Reputation: 75659
I am trying to get operator precedence correct in a Treesitter grammar. Treesitter is a LR1 parser generator.
I have a straightforward artithmetic grammar, which partially looks like this:
multiply_expression: $ => prec.left(2, seq(
$._expression,
'*',
$._expression,
)),
addition_expression: $ => prec.left(1, seq(
$._expression,
'+',
$._expression,
)),
This works correctly. multiply_expression
indeed gets a higher precedence than addition_expression
.
However, the precedence changes when I add an intermediate rule:
_partial_multi: $ => seq(
$._expression,
'*',
),
multiply_expression: $ => prec.left(2, seq(
$._partial_multi,
$._expression,
)),
I moved $.expression, '*'
to its own rule. To me, this seems to be an equivalent grammar, and I expect no changes. However, with this change the precedence is no longer correct. addition_expression
, which remained unchanged, seems to have a higher precedence than multiply_expression
.
Why does introducing an extra step change the precedence? Is there a name for this problem, or where can I find more information about it? When writing a grammar or fixing precedence problems, are there rules to follow or ways to think about this?
Upvotes: 1
Views: 263
Reputation: 1789
Here is your full grammar, for reproducibility:
module.exports = grammar({
name: 'github_example',
conflicts: $ => [],
rules: {
source_file: $ => $._expression,
_expression: $ => choice(
$.number,
$.multiply_expression,
$.addition_expression
),
number: $ => /\d+/,
_partial_multi: $ => seq(
$._expression,
'*',
),
multiply_expression: $ => prec.left(2, seq(
$._partial_multi,
$._expression,
)),
addition_expression: $ => prec.left(1, seq(
$._expression,
'+',
$._expression,
)),
}
});
You can fix this issue by adding precedence to the _partial_multi
rule and removing left-associative precedence from the multiply_expression
rule:
_partial_multi: $ => prec(2, seq(
$._expression,
'*',
)),
multiply_expression: $ => seq(
$._partial_multi,
$._expression,
),
What you've done here is make multiplication a right-associative operator of precedence 2. This is how you define left- or right-associativity in grammars which don't expose it as a primitive.
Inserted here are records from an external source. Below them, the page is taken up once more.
(* ===== verification/UipState.v ===== *)
(** * Data of the stack: constants, structures and global variables of uIP

    The constants of [uip.h] and [uipopt.h] under the configuration of
    [uip-conf.h]; the structures [uip_conn], [uip_udp_conn] and the
    [xtcpd_state_t] each connection carries; the layout of the packet headers
    in [uip_buf]; and [uip_state], the global variables of [uip.c].  The field
    [env] holds the globals of the modules above uIP, which uIP itself never
    touches. *)
From S2P Require Export Prelude.
Local Open Scope Z_scope.

(** ** Constants *)
Definition UIP_CONNS : nat := 10.
Definition UIP_UDP_CONNS : nat := 10.
Definition UIP_LISTENPORTS : nat := 10.
Definition UIP_LLH_LEN : Z := 14.
Definition UIP_IPH_LEN : Z := 20.
Definition UIP_UDPH_LEN : Z := 8.
Definition UIP_TCPH_LEN : Z := 20.
Definition UIP_IPUDPH_LEN : Z := 28.
Definition UIP_IPTCPH_LEN : Z := 40.
Definition UIP_TCPIP_HLEN : Z := UIP_IPTCPH_LEN.
Definition XTCP_CLIENT_BUF_SIZE : Z := 1472.
Definition UIP_BUFSIZE : Z := XTCP_CLIENT_BUF_SIZE + UIP_LLH_LEN + UIP_TCPIP_HLEN.
(** [uip_buf] points to [uip_buf32[(UIP_BUFSIZE + 5) >> 2]]. *)
Definition UIP_BUF_BYTES : Z := 4 * ((UIP_BUFSIZE + 5) / 4).
Definition UIP_TCP_MSS : Z := UIP_BUFSIZE - UIP_LLH_LEN - UIP_TCPIP_HLEN.
Definition UIP_RECEIVE_WINDOW : Z := UIP_TCP_MSS.
Definition UIP_TTL : Z := 64.
Definition UIP_RTO : Z := 3.
Definition UIP_MAXRTX : Z := 8.
Definition UIP_MAXSYNRTX : Z := 5.
Definition UIP_TIME_WAIT_TIMEOUT : Z := 120.

Definition UIP_PROTO_ICMP : Z := 1.
Definition UIP_PROTO_IGMP : Z := 6.
Definition UIP_PROTO_TCP : Z := 6.
Definition UIP_PROTO_UDP : Z := 17.

(** [uip_flags]: what the stack tells the application and back. *)
Definition UIP_ACKDATA : Z := 1.
Definition UIP_NEWDATA : Z := 2.
Definition UIP_REXMIT : Z := 4.
Definition UIP_POLL : Z := 8.
Definition UIP_CLOSE : Z := 16.
Definition UIP_ABORT : Z := 32.
Definition UIP_CONNECTED : Z := 64.
Definition UIP_TIMEDOUT : Z := 128.
Definition UIP_TCP_PUSH : Z := 256.

(** The argument of [uip_process]. *)
Definition UIP_DATA : Z := 1.
Definition UIP_TIMER : Z := 2.
Definition UIP_POLL_REQUEST : Z := 3.
Definition UIP_UDP_SEND_CONN : Z := 4.
Definition UIP_UDP_TIMER : Z := 5.
Definition UIP_UDP_ARP_EVENT : Z := 6.
Definition UIP_UDP_ACKDATA : Z := 7.

(** [tcpstateflags]. *)
Definition UIP_CLOSED : Z := 0.
Definition UIP_SYN_RCVD : Z := 1.
Definition UIP_SYN_SENT : Z := 2.
Definition UIP_ESTABLISHED : Z := 3.
Definition UIP_FIN_WAIT_1 : Z := 4.
Definition UIP_FIN_WAIT_2 : Z := 5.
Definition UIP_CLOSING : Z := 6.
Definition UIP_TIME_WAIT : Z := 7.
Definition UIP_LAST_ACK : Z := 8.
Definition UIP_TS_MASK : Z := 15.
Definition UIP_STOPPED : Z := 16.

Definition UDP_PENDING_ARP : Z := 1.
Definition UDP_SENT : Z := 2.

(** TCP header flags and options of [uip.c]. *)
Definition TCP_FIN : Z := 0x01.
Definition TCP_SYN : Z := 0x02.
Definition TCP_RST : Z := 0x04.
Definition TCP_PSH : Z := 0x08.
Definition TCP_ACK : Z := 0x10.
Definition TCP_URG : Z := 0x20.
Definition TCP_CTL : Z := 0x3f.
Definition TCP_OPT_END : Z := 0.
Definition TCP_OPT_NOOP : Z := 1.
Definition TCP_OPT_MSS : Z := 2.
Definition TCP_OPT_MSS_LEN : Z := 4.
Definition ICMP_ECHO_REPLY : Z := 0.
Definition ICMP_ECHO : Z := 8.

(** [HTONS]: the byte swap of a little-endian machine. *)
Definition HTONS (n : Z) : Z := w16 (Z.lor (Z.shiftl (w16 n) 8) (Z.shiftr (w16 n) 8)).

(** An address from its four bytes. *)
Definition uip_ipaddr (a0 a1 a2 a3 : Z) : u8x4 :=
  of_words (HTONS (Z.lor (Z.shiftl a0 8) a1)) (HTONS (Z.lor (Z.shiftl a2 8) a3)).

(** ** Header layout in [uip_buf] ([struct uip_tcpip_hdr] and its siblings) *)
Module BUF.
Definition vhl : Z := 14.
Definition tos : Z := 15.
Definition len : Z := 16.
Definition ipid : Z := 18.
Definition ipoffset : Z := 20.
Definition ttl : Z := 22.
Definition proto : Z := 23.
Definition ipchksum : Z := 24.
Definition srcipaddr : Z := 26.
Definition destipaddr : Z := 30.
Definition srcport : Z := 34.
Definition destport : Z := 36.
Definition seqno : Z := 38.
Definition ackno : Z := 42.
Definition tcpoffset : Z := 46.
Definition flags : Z := 47.
Definition wnd : Z := 48.
Definition tcpchksum : Z := 50.
Definition urgp : Z := 52.
Definition optdata : Z := 54.
End BUF.
Module UDPBUF.
Definition udplen : Z := 38.
Definition udpchksum : Z := 40.
End UDPBUF.
Module ICMPBUF.
Definition type : Z := 34.
Definition icode : Z := 35.
Definition icmpchksum : Z := 36.
End ICMPBUF.

(** ** Structures *)

(** [struct uip_timer]; [clock_time_t] is [int]. *)
Record uip_timer : Type := UipTimer { start : Z; interval : Z }.
#[export] Instance eta_uip_timer : Eta uip_timer := fun r => UipTimer r.(start) r.(interval).

Inductive xtcp_protocol_t : Set := XTCP_PROTOCOL_TCP | XTCP_PROTOCOL_UDP.
Inductive xtcp_connection_type_t : Set := XTCP_CLIENT_CONNECTION | XTCP_SERVER_CONNECTION.
Inductive xtcp_event_type_t : Set :=
| XTCP_NEW_CONNECTION | XTCP_RECV_DATA | XTCP_REQUEST_DATA | XTCP_SENT_DATA
| XTCP_RESEND_DATA | XTCP_TIMED_OUT | XTCP_ABORTED | XTCP_CLOSED | XTCP_POLL
| XTCP_IFUP | XTCP_IFDOWN | XTCP_ALREADY_HANDLED.
#[export] Instance xtcp_protocol_eq_dec : EqDecision xtcp_protocol_t.
Proof. solve_decision. Defined.
#[export] Instance xtcp_event_eq_dec : EqDecision xtcp_event_type_t.
Proof. solve_decision. Defined.

(** A [struct uip_conn *] or [struct uip_udp_conn *] kept as an [int]. *)
Inductive connptr : Set := CPnull | CPtcp (i : nat) | CPudp (i : nat).

Record xtcp_connection_t : Type := XtcpConnection {
  id : Z;
  protocol : xtcp_protocol_t;
  connection_type : xtcp_connection_type_t;
  event : xtcp_event_type_t;
  conn_appstate : Z;
  remote_addr : u8x4;
  remote_port : Z;
  local_port : Z;
  conn_mss : Z }.
#[export] Instance eta_xtcp_connection_t : Eta xtcp_connection_t := fun r =>
  XtcpConnection r.(id) r.(protocol) r.(connection_type) r.(event) r.(conn_appstate)
    r.(remote_addr) r.(remote_port) r.(local_port) r.(conn_mss).

Record xtcp_server_state_t : Type := XtcpServerState {
  send_request : Z;
  abort_request : Z;
  close_request : Z;
  poll_interval : Z;
  connect_request : Z;
  ack_request : Z;
  closed : Z;
  tmr : uip_timer;
  s_uip_conn : connptr;
  ack_recv_mode : Z }.
#[export] Instance eta_xtcp_server_state_t : Eta xtcp_server_state_t := fun r =>
  XtcpServerState r.(send_request) r.(abort_request) r.(close_request) r.(poll_interval)
    r.(connect_request) r.(ack_request) r.(closed) r.(tmr) r.(s_uip_conn) r.(ack_recv_mode).

Record xtcpd_state_t : Type := XtcpdState {
  linknum : Z;
  xconn : xtcp_connection_t;
  xs : xtcp_server_state_t }.
#[export] Instance eta_xtcpd_state_t : Eta xtcpd_state_t := fun r =>
  XtcpdState r.(linknum) r.(xconn) r.(xs).

Definition zero4 : u8x4 := U4 0 0 0 0.
Definition zero_xtcpd_state : xtcpd_state_t :=
  XtcpdState 0
    (XtcpConnection 0 XTCP_PROTOCOL_TCP XTCP_CLIENT_CONNECTION XTCP_NEW_CONNECTION 0 zero4 0 0 0)
    (XtcpServerState 0 0 0 0 0 0 0 (UipTimer 0 0) CPnull 0).

(** [struct uip_conn] without the sliding-window member. *)
Record uip_conn_t : Type := UipConn {
  ripaddr : u8x4;
  lport : Z;
  rport : Z;
  rcv_nxt : u8x4;
  snd_nxt : u8x4;
  len : Z;
  mss : Z;
  initialmss : Z;
  sa : Z;
  sv : Z;
  rto : Z;
  tcpstateflags : Z;
  timer : Z;
  nrtx : Z;
  appstate : xtcpd_state_t }.
#[export] Instance eta_uip_conn_t : Eta uip_conn_t := fun r =>
  UipConn r.(ripaddr) r.(lport) r.(rport) r.(rcv_nxt) r.(snd_nxt) r.(len) r.(mss)
    r.(initialmss) r.(sa) r.(sv) r.(rto) r.(tcpstateflags) r.(timer) r.(nrtx) r.(appstate).

(** [struct uip_udp_conn]. *)
Record uip_udp_conn_t : Type := UipUdpConn {
  udp_ripaddr : u8x4;
  udp_lport : Z;
  udp_rport : Z;
  udp_ttl : Z;
  udpflags : Z;
  udp_appstate : xtcpd_state_t }.
#[export] Instance eta_uip_udp_conn_t : Eta uip_udp_conn_t := fun r =>
  UipUdpConn r.(udp_ripaddr) r.(udp_lport) r.(udp_rport) r.(udp_ttl) r.(udpflags)
    r.(udp_appstate).

Definition zero_conn : uip_conn_t :=
  UipConn zero4 0 0 zero4 zero4 0 0 0 0 0 0 0 0 0 zero_xtcpd_state.
Definition zero_udp_conn : uip_udp_conn_t := UipUdpConn zero4 0 0 0 0 zero_xtcpd_state.
#[export] Instance uip_conn_inhabited : Inhabited uip_conn_t := populate zero_conn.
#[export] Instance uip_udp_conn_inhabited : Inhabited uip_udp_conn_t := populate zero_udp_conn.

(** ** The global variables of [uip.c]

    [uip_appdata] and [uip_sappdata] point into [uip_buf] and are kept as
    offsets; [uip_conn] and [uip_udp_conn] point into the connection tables
    and are kept as indices, [None] being [NULL].  The scratch globals
    [uip_acc32], [c], [opt] and [tmp16] are written before each use and are
    the local values of the definitions that use them. *)
Record uip_state (E : Type) : Type := UipState {
  uip_buf : list Z;
  uip_appdata : Z;
  uip_sappdata : Z;
  uip_len : Z;
  uip_slen : Z;
  uip_flags : Z;
  uip_conn : option nat;
  uip_conns : list uip_conn_t;
  uip_listenports : list Z;
  uip_udp_listenports : list Z;
  uip_udp_conn : option nat;
  uip_udp_conns : list uip_udp_conn_t;
  ipid : Z;
  iss : u8x4;
  lastport : Z;
  uip_hostaddr : u8x4;
  uip_draddr : u8x4;
  uip_netmask : u8x4;
  uip_ethaddr : list Z;
  env : E }.
Arguments UipState {E}.
Arguments uip_buf {E}. Arguments uip_appdata {E}. Arguments uip_sappdata {E}.
Arguments uip_len {E}. Arguments uip_slen {E}. Arguments uip_flags {E}.
Arguments uip_conn {E}. Arguments uip_conns {E}. Arguments uip_listenports {E}.
Arguments uip_udp_listenports {E}. Arguments uip_udp_conn {E}. Arguments uip_udp_conns {E}.
Arguments ipid {E}. Arguments iss {E}. Arguments lastport {E}. Arguments uip_hostaddr {E}.
Arguments uip_draddr {E}. Arguments uip_netmask {E}. Arguments uip_ethaddr {E}.
Arguments env {E}.
#[export] Instance eta_uip_state {E} : Eta (uip_state E) := fun r =>
  UipState r.(uip_buf) r.(uip_appdata) r.(uip_sappdata) r.(uip_len) r.(uip_slen)
    r.(uip_flags) r.(uip_conn) r.(uip_conns) r.(uip_listenports) r.(uip_udp_listenports)
    r.(uip_udp_conn) r.(uip_udp_conns) r.(ipid) r.(iss) r.(lastport) r.(uip_hostaddr)
    r.(uip_draddr) r.(uip_netmask) r.(uip_ethaddr) r.(env).

Section access.
Context {E : Type}.
Implicit Type s : uip_state E.

(** [uip_conns[i]], [uip_udp_conns[i]] and updates through such pointers. *)
Definition conn_at (i : nat) s : uip_conn_t := uip_conns s !!! i.
Definition udp_conn_at (i : nat) s : uip_udp_conn_t := uip_udp_conns s !!! i.
Definition upd_conn (i : nat) (f : uip_conn_t -> uip_conn_t) s : uip_state E :=
  s <| uip_conns ::= alter f i |>.
Definition upd_udp_conn (i : nat) (f : uip_udp_conn_t -> uip_udp_conn_t) s : uip_state E :=
  s <| uip_udp_conns ::= alter f i |>.
(** A store into [uip_buf]. *)
Definition mem (f : list Z -> list Z) s : uip_state E := s <| uip_buf ::= f |>.
End access.

(** The state of the program at load time: every static variable is zero. *)
Definition initial_state {E} (e : E) : uip_state E :=
  UipState (replicate (Z.to_nat UIP_BUF_BYTES) 0) 0 0 0 0 0 None
    (replicate UIP_CONNS zero_conn) (replicate UIP_LISTENPORTS 0)
    (replicate UIP_LISTENPORTS 0) None (replicate UIP_UDP_CONNS zero_udp_conn)
    0 zero4 0 zero4 zero4 zero4 (replicate 6 0) e.

(** ** Simplification

    [ssimpl] computes field reads of updated structures. *)
Ltac ssimpl :=
  cbn [mem upd_conn upd_udp_conn set_field uip_buf uip_appdata uip_sappdata uip_len uip_slen uip_flags uip_conn uip_conns
       uip_listenports uip_udp_listenports uip_udp_conn uip_udp_conns ipid iss lastport
       uip_hostaddr uip_draddr uip_netmask uip_ethaddr env
       ripaddr lport rport rcv_nxt snd_nxt len mss initialmss sa sv rto tcpstateflags
       timer nrtx appstate
       udp_ripaddr udp_lport udp_rport udp_ttl udpflags udp_appstate].

Section access_lemmas.
Context {E : Type}.
Implicit Types s : uip_state E.

Lemma conn_at_upd_eq i f s : (i < length (uip_conns s))%nat ->
  conn_at i (upd_conn i f s) = f (conn_at i s).
Proof.
  intros H. unfold conn_at. ssimpl. rewrite !list_lookup_total_alt, list_lookup_alter_eq.
  by destruct (lookup_lt_is_Some_2 _ _ H) as [x ->].
Qed.
Lemma conn_at_upd_ne i j f s : i <> j -> conn_at j (upd_conn i f s) = conn_at j s.
Proof.
  intros H. unfold conn_at. ssimpl.
  rewrite !list_lookup_total_alt. by rewrite list_lookup_alter_ne.
Qed.
Lemma length_conns_upd i f s : length (uip_conns (upd_conn i f s)) = length (uip_conns s).
Proof. ssimpl. apply length_alter. Qed.
End access_lemmas.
You can make multiplication left-associative by writing it as follows:
_partial_multi: $ => prec(2, seq(
'*',
$._expression,
)),
multiply_expression: $ => seq(
$._expression,
$._partial_multi,
),
You've actually stumbled across something quite interesting, which is that you don't need explicit language constructs to define precedence & associativity in a grammar! They're just "syntactic sugar" to make the grammar easier to read & write. See this page for more information on how to specify precedence & associativity by decomposing rules. You can see that specifying precedence & associativity purely through grammar constructs is confusing, and almost reads backwards from what you expect unless you think about it! As you also discovered, mixing these two approaches (specifying precedence & associativity through language constructs and grammar constructs) can lead to confusing behavior. It is best to stick with one or the other.
Upvotes: 2